- **Task instructions**
From the data that follows, copy every line holding the string "weak".

- **Information supplied**
(* ===================================================================== *)
(** * [<] on floats that are not NaN is a strict weak order *)
(* ===================================================================== *)

Lemma SFltb_rank (x y : spec_float) :
  x <> S754_nan -> y <> S754_nan ->
  SFltb x y = true <-> rank_lt (sf_rank x) (sf_rank y).
Proof.
  intros Hx Hy. unfold SFltb.
  destruct x as [sx|sx| |sx mx ex], y as [sy|sy| |sy my ey];
    try congruence; simpl;
    repeat match goal with s : bool |- _ => destruct s end; simpl;
    try (split; [discriminate | lia]); try (split; [lia | discriminate]);
    try (split; [reflexivity | lia]); try (split; [lia | reflexivity]).
  all: change (PosDef.Pos.compare_cont Eq mx my) with (Pos.compare mx my).
  all: destruct (Z.compare_spec ex ey); destruct (Pos.compare_spec mx my);
    simpl; split; try discriminate; try reflexivity; lia.
Qed.

Lemma not_nan_spec (x : float) : not_nan x <-> Prim2SF x <> S754_nan.
Proof.
  unfold not_nan, is_nan. rewrite FloatAxioms.eqb_spec. unfold SFeqb.
  destruct (Prim2SF x) as [s|s| |s m e]; simpl.
  - split; [discriminate | reflexivity].
  - destruct s; (split; [discriminate | reflexivity]).
  - split; [discriminate | congruence].
  - change (PosDef.Pos.compare_cont Eq m m) with (Pos.compare m m).
    rewrite Z.compare_refl, Pos.compare_refl.
    destruct s; (split; [discriminate | reflexivity]).
Qed.

Lemma ltb_rank (x y : float) :
  not_nan x -> not_nan y ->
  (x <? y)%float = true <-> rank_lt (sf_rank (Prim2SF x)) (sf_rank (Prim2SF y)).
Proof.
  intros Hx%not_nan_spec Hy%not_nan_spec. rewrite FloatAxioms.ltb_spec.
  by apply SFltb_rank.
Qed.

Lemma rank_lt_irrefl (a : Z * Z * Z) : ~ rank_lt a a.
Proof. destruct a as [[a1 a2] a3]. simpl. lia. Qed.

Lemma rank_lt_trans (a b c : Z * Z * Z) : rank_lt a b -> rank_lt b c -> rank_lt a c.
Proof.
  destruct a as [[a1 a2] a3], b as [[b1 b2] b3], c as [[c1 c2] c3]. simpl. lia.
Qed.

Lemma rank_lt_total (a b c : Z * Z * Z) : rank_lt a c -> rank_lt a b \/ rank_lt b c.
Proof.
  destruct a as [[a1 a2] a3], b as [[b1 b2] b3], c as [[c1 c2] c3]. simpl. lia.
Qed.

Lemma float_ltb_irrefl (x : float) : not_nan x -> (x <? x)%float = false.
Proof.
  intros Hx. apply not_true_is_false. rewrite ltb_rank by done.
  apply rank_lt_irrefl.
Qed.

Lemma float_ltb_trans (x y z : float) :
  not_nan x -> not_nan y -> not_nan z ->
  (x <? y)%float = true -> (y <? z)%float = true -> (x <? z)%float = true.
Proof.
  intros Hx Hy Hz. rewrite !ltb_rank by done. apply rank_lt_trans.
Qed.

Lemma float_ltb_cotrans (x y z : float) :
  not_nan x -> not_nan y -> not_nan z ->
  (x <? y)%float = false -> (y <? z)%float = false -> (x <? z)%float = false.
Proof.
  intros Hx Hy Hz Hxy Hyz. apply not_true_is_false. intros Hxz.
  apply ltb_rank in Hxz; [|done..].
  destruct (rank_lt_total _ (sf_rank (Prim2SF y)) _ Hxz) as [H|H];
    apply ltb_rank in H; congruence.
Qed.

(** Multiplication of floats commutes. *)
Lemma float_mul_comm (x y : float) : (x * y)%float = (y * x)%float.
Proof.
  apply Prim2SF_inj. rewrite !mul_spec. unfold SF64mul, SFmul.
  destruct (Prim2SF x) as [sx|sx| |sx mx ex], (Prim2SF y) as [sy|sy| |sy my ey];
    try reflexivity; rewrite (xorb_comm sx sy); try reflexivity.
  by rewrite (Pos.mul_comm mx my), (Z.add_comm ex ey).
Qed.

(* ===================================================================== *)
(** * [sorted] sorts, permutes and is stable *)
(* ===================================================================== *)

Section Sorting.

Context {A K : Type}.
Variable lt : K -> K -> bool.
Variable key : A -> K.
(** The keys on which [lt] is known to be a strict weak order. *)
Variable good : K -> Prop.

Hypothesis lt_irrefl : forall x, good x -> lt x x = false.
Hypothesis lt_trans : forall x y z, good x -> good y -> good z ->
  lt x y = true -> lt y z = true -> lt x z = true.
Hypothesis lt_cotrans : forall x y z, good x -> good y -> good z ->
  lt x y = false -> lt y z = false -> lt x z = false.

Local Abbreviation ascending := (ascending lt key).
Local Abbreviation descending := (descending lt key).
Local Abbreviation good_keys := (good_keys key good).
Local Abbreviation ties := (ties lt key).

Lemma lt_asym x y : good x -> good y -> lt x y = true -> lt y x = false.
Proof.
  intros Hx Hy Hxy. destruct (lt y x) eqn:Hyx; [|done].
  rewrite <- (lt_irrefl x Hx). symmetry. by apply (lt_trans x y x).
Qed.

Lemma insert_sorted_perm x run : insert_sorted lt key x run ≡ₚ x :: run.
Proof.
  induction run as [|y rest IH]; simpl; [done|].
  destruct (lt (key x) (key y)); [done|].
  rewrite IH. apply Permutation_swap.
Qed.

Lemma fold_insert_perm l acc :
  fold_left (fun run x => insert_sorted lt key x run) l acc ≡ₚ acc ++ l.
Proof.
  revert acc. induction l as [|x l IH]; intros acc; simpl.
  - by rewrite app_nil_r.
  - rewrite IH, insert_sorted_perm. simpl. apply Permutation_middle.
Qed.

Lemma list_sort_perm l : list_sort lt key l ≡ₚ l.
Proof. unfold list_sort. by rewrite fold_insert_perm. Qed.

Lemma sorted_perm reverse l : sorted lt key reverse l ≡ₚ l.
Proof.
  unfold sorted. destruct reverse.
  - by rewrite reverse_Permutation, list_sort_perm, reverse_Permutation.
  - apply list_sort_perm.
Qed.

Lemma good_keys_perm l l' : l ≡ₚ l' -> good_keys l -> good_keys l'.
Proof. unfold good_keys. by intros ->. Qed.

Lemma insert_sorted_ascending x run :
  good (key x) -> good_keys run ->
  ascending run -> ascending (insert_sorted lt key x run).
Proof.
  unfold ascending, good_keys. intros Hx.
  induction run as [|y rest IH]; intros Hg Hs; simpl.
  - repeat constructor.
  - apply Forall_cons in Hg as [Hy Hg].
    apply StronglySorted_cons in Hs as [Hall Hs].
    destruct (lt (key x) (key y)) eqn:Hxy.
    + apply StronglySorted_cons. split.
      * constructor; [by apply lt_asym|].
        rewrite Forall_forall in Hall, Hg |- *. intros z Hz.
        destruct (lt (key z) (key x)) eqn:Hzx; [|done].
        rewrite <- (Hall z Hz). symmetry.
        apply (lt_trans (key z) (key x) (key y)); auto.
      * apply StronglySorted_cons. by split.
    + apply StronglySorted_cons. split; [|by apply IH].
      rewrite (insert_sorted_perm x rest). by constructor.
Qed.

Lemma fold_insert_ascending l acc :
  good_keys acc -> good_keys l -> ascending acc ->
  ascending (fold_left (fun run x => insert_sorted lt key x run) l acc).
Proof.
  revert acc. induction l as [|x l IH]; intros acc Hacc Hl Hs; simpl; [done|].
  apply Forall_cons in Hl as [Hx Hl].
  apply IH; [|done|by apply insert_sorted_ascending].
  apply (good_keys_perm (x :: acc)); [by rewrite insert_sorted_perm|].
  by constructor.
Qed.

Lemma list_sort_ascending l : good_keys l -> ascending (list_sort lt key l).
Proof.
  intros Hl. apply fold_insert_ascending; [constructor|done|constructor].
Qed.

Lemma ascending_reverse l : ascending l -> descending (reverse l).
Proof.
  unfold ascending, descending. induction l as [|x l IH]; intros Hs.
  - constructor.
  - apply StronglySorted_cons in Hs as [Hall Hs].
    rewrite reverse_cons. apply StronglySorted_app. split_and!.
    + intros a b Ha Hb. rewrite elem_of_reverse in Ha.
      apply list_elem_of_singleton in Hb. subst b.
      rewrite Forall_forall in Hall. by apply Hall.
    + by apply IH.
    + repeat constructor.
Qed.

Lemma sorted_reverse_descending l :
  good_keys l -> descending (sorted lt key true l).
Proof.
  intros Hl. unfold sorted. apply ascending_reverse, list_sort_ascending.
  by apply (good_keys_perm l); [rewrite reverse_Permutation|].
Qed.

Lemma ties_app k l1 l2 : ties k (l1 ++ l2) = ties k l1 ++ ties k l2.
Proof. apply List.filter_app. Qed.

Lemma ties_reverse k l : ties k (reverse l) = reverse (ties k l).
Proof.
  induction l as [|x l IH]; [done|].
  rewrite reverse_cons, ties_app, IH. simpl.
  destruct (tie lt (key x) k); simpl.
  - by rewrite reverse_cons.
  - by rewrite app_nil_r.
Qed.

Lemma ties_none k l :
  (forall z, z ∈ l -> tie lt (key z) k = false) -> ties k l = [].
Proof.
  induction l as [|y l IH]; intros H; simpl; [done|].
  rewrite (H y) by apply list_elem_of_here.
  apply IH. intros z Hz. apply H. by apply list_elem_of_further.
Qed.

Lemma tie_not_lt k x z :
  good k -> good x -> good z ->
  tie lt x k = true -> tie lt z k = true -> lt x z = false.
Proof.
  unfold tie. intros Hk Hx Hz.
  rewrite !andb_true_iff, !negb_true_iff. intros [Hxk _] [_ Hkz].
  by apply (lt_cotrans x k z).
Qed.

Lemma insert_sorted_ties k x run :
  good k -> good (key x) -> good_keys run -> ascending run ->
  ties k (insert_sorted lt key x run) = ties k (run ++ [x]).
Proof.
  intros Hk Hx. induction run as [|y rest IH]; intros Hg Hs; [done|].
  apply Forall_cons in Hg as [Hy Hg].
  pose proof Hs as Hs'. apply StronglySorted_cons in Hs' as [Hall Hrest].
  simpl insert_sorted. destruct (lt (key x) (key y)) eqn:Hxy.
  - rewrite ties_app.
    change (ties k (x :: y :: rest))
      with (if tie lt (key x) k then x :: ties k (y :: rest) else ties k (y :: rest)).
    change (ties k [x]) with (if tie lt (key x) k then [x] else []).
    destruct (tie lt (key x) k) eqn:Hxk; [|by rewrite app_nil_r].
    rewrite ties_none; [done|].
    intros z Hz. destruct (tie lt (key z) k) eqn:Hzk; [|done].
    assert (good (key z)) as Hgz.
    { apply elem_of_cons in Hz as [->|Hz]; [done|].
      unfold good_keys in Hg. rewrite Forall_forall in Hg. by apply Hg. }
    assert (lt (key z) (key y) = false) as Hzy.
    { apply elem_of_cons in Hz as [->|Hz]; [by apply lt_irrefl|].
      rewrite Forall_forall in Hall. by apply Hall. }
    rewrite <- Hxy.
    apply (lt_cotrans (key x) (key z) (key y)); [done..| |done].
    by apply (tie_not_lt k).
  - change (ties k (y :: insert_sorted lt key x rest))
      with (if tie lt (key y) k then y :: ties k (insert_sorted lt key x rest)
            else ties k (insert_sorted lt key x rest)).
    rewrite IH by done.
    change (ties k ((y :: rest) ++ [x]))
      with (if tie lt (key y) k then y :: ties k (rest ++ [x])
            else ties k (rest ++ [x])).
    done.
Qed.

Lemma fold_insert_ties k l acc :
  good k -> good_keys acc -> good_keys l -> ascending acc ->
  ties k (fold_left (fun run x => insert_sorted lt key x run) l acc)
  = ties k (acc ++ l).
Proof.
  intros Hk. revert acc.
  induction l as [|x l IH]; intros acc Hacc Hl Hs; simpl.
  - by rewrite app_nil_r.
  - apply Forall_cons in Hl as [Hx Hl].
    rewrite IH; [|by apply (good_keys_perm (x :: acc));
                     [rewrite insert_sorted_perm|constructor]
                 |done|by apply insert_sorted_ascending].
    rewrite ties_app, insert_sorted_ties by done.
    by rewrite <- ties_app, <- app_assoc.
Qed.

Lemma list_sort_ties k l :
  good k -> good_keys l -> ties k (list_sort lt key l) = ties k l.
Proof.
  intros Hk Hl. unfold list_sort.
  rewrite fold_insert_ties; [done|done|constructor|done|constructor].
Qed.

Lemma sorted_reverse_ties k l :
  good k -> good_keys l -> ties k (sorted lt key true l) = ties k l.
Proof.
  intros Hk Hl. unfold sorted.
  rewrite ties_reverse, list_sort_ties, ties_reverse, reverse_involutive; [done..|].
  by apply (good_keys_perm l); [rewrite reverse_Permutation|].
Qed.

End Sorting.

(* ===================================================================== *)
(** * [clean_old_cache] removes exactly the stale entries and never raises *)
(* ===================================================================== *)

Lemma for_each_del_cache (ks : list string) (c : gmap string cache_entry)
    (log : list call) :
  NoDup ks -> (forall k, k ∈ ks -> is_Some (c !! k)) ->
  for_each ks del_cache (State c log)
  = (Normal tt, State (fold_left (fun m k => delete k m) ks c) log).
Proof.
  revert c. induction ks as [|k ks IH]; intros c Hnd Hin; [done|].
  apply NoDup_cons in Hnd as [Hk Hnd].
  destruct (Hin k) as [e He]; [apply list_elem_of_here|].
  simpl. unfold bind, del_cache, bind, get_cache, put_cache. simpl.
  rewrite He. apply IH; [done|].
  intros k' Hk'. rewrite lookup_delete_ne.
  - apply Hin. by apply list_elem_of_further.
  - intros ->. done.
Qed.

Lemma lookup_fold_delete (ks : list string) (c : gmap string cache_entry) (k : string) :
  fold_left (fun m k => delete k m) ks c !! k
  = if decide (k ∈ ks) then None else c !! k.
Proof.
  revert c. induction ks as [|k' ks IH]; intros c.
  - done.
  - cbn [fold_left]. rewrite IH.
    destruct (decide (k ∈ ks)) as [Hin|Hin];
      destruct (decide (k ∈ k' :: ks)) as [Hin'|Hin'].
    + done.
    + exfalso. apply Hin'. by apply list_elem_of_further.
    + apply elem_of_cons in Hin' as [->|?]; [apply lookup_delete_eq|done].
    + apply lookup_delete_ne. intros ->. apply Hin', list_elem_of_here.
Qed.

Lemma elem_of_to_delete (now : Z) (c : gmap string cache_entry) (k : string) :
  k ∈ map fst
        (List.filter (fun kv => (ten_minutes <? now - timestamp (snd kv))%Z)
           (map_to_list c))
  <-> exists e, c !! k = Some e /\ (ten_minutes < now - timestamp e)%Z.
Proof.
  rewrite list_elem_of_In, in_map_iff. split.
  - intros [[k' e] [Hk [Hin Hst]%filter_In]]. simpl in *. subst k'.
    exists e. split.
    + by apply elem_of_map_to_list, list_elem_of_In.
    + by apply Z.ltb_lt.
  - intros (e & He & Hst). exists (k, e). split; [done|].
    apply filter_In. split.
    + by apply list_elem_of_In, elem_of_map_to_list.
    + by apply Z.ltb_lt.
Qed.

Lemma NoDup_to_delete (now : Z) (c : gmap string cache_entry) :
  NoDup (map fst
           (List.filter (fun kv => (ten_minutes <? now - timestamp (snd kv))%Z)
              (map_to_list c))).
Proof.
  pose proof (NoDup_fst_map_to_list c) as Hnd.
  induction (map_to_list c) as [|[k e] l IH]; simpl; [constructor|].
  simpl in Hnd. apply NoDup_cons in Hnd as [Hk Hnd].
  destruct (ten_minutes <? now - timestamp e)%Z; simpl; [|by apply IH].
  apply NoDup_cons. split; [|by apply IH].
  intros Hin. apply Hk.
  apply list_elem_of_In, in_map_iff in Hin as [kv [Hkv [Hin _]%filter_In]].
  apply list_elem_of_In, in_map_iff. by exists kv.
Qed.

- **Task response**
(** * [<] on floats that are not NaN is a strict weak order *)
(** The keys on which [lt] is known to be a strict weak order. *)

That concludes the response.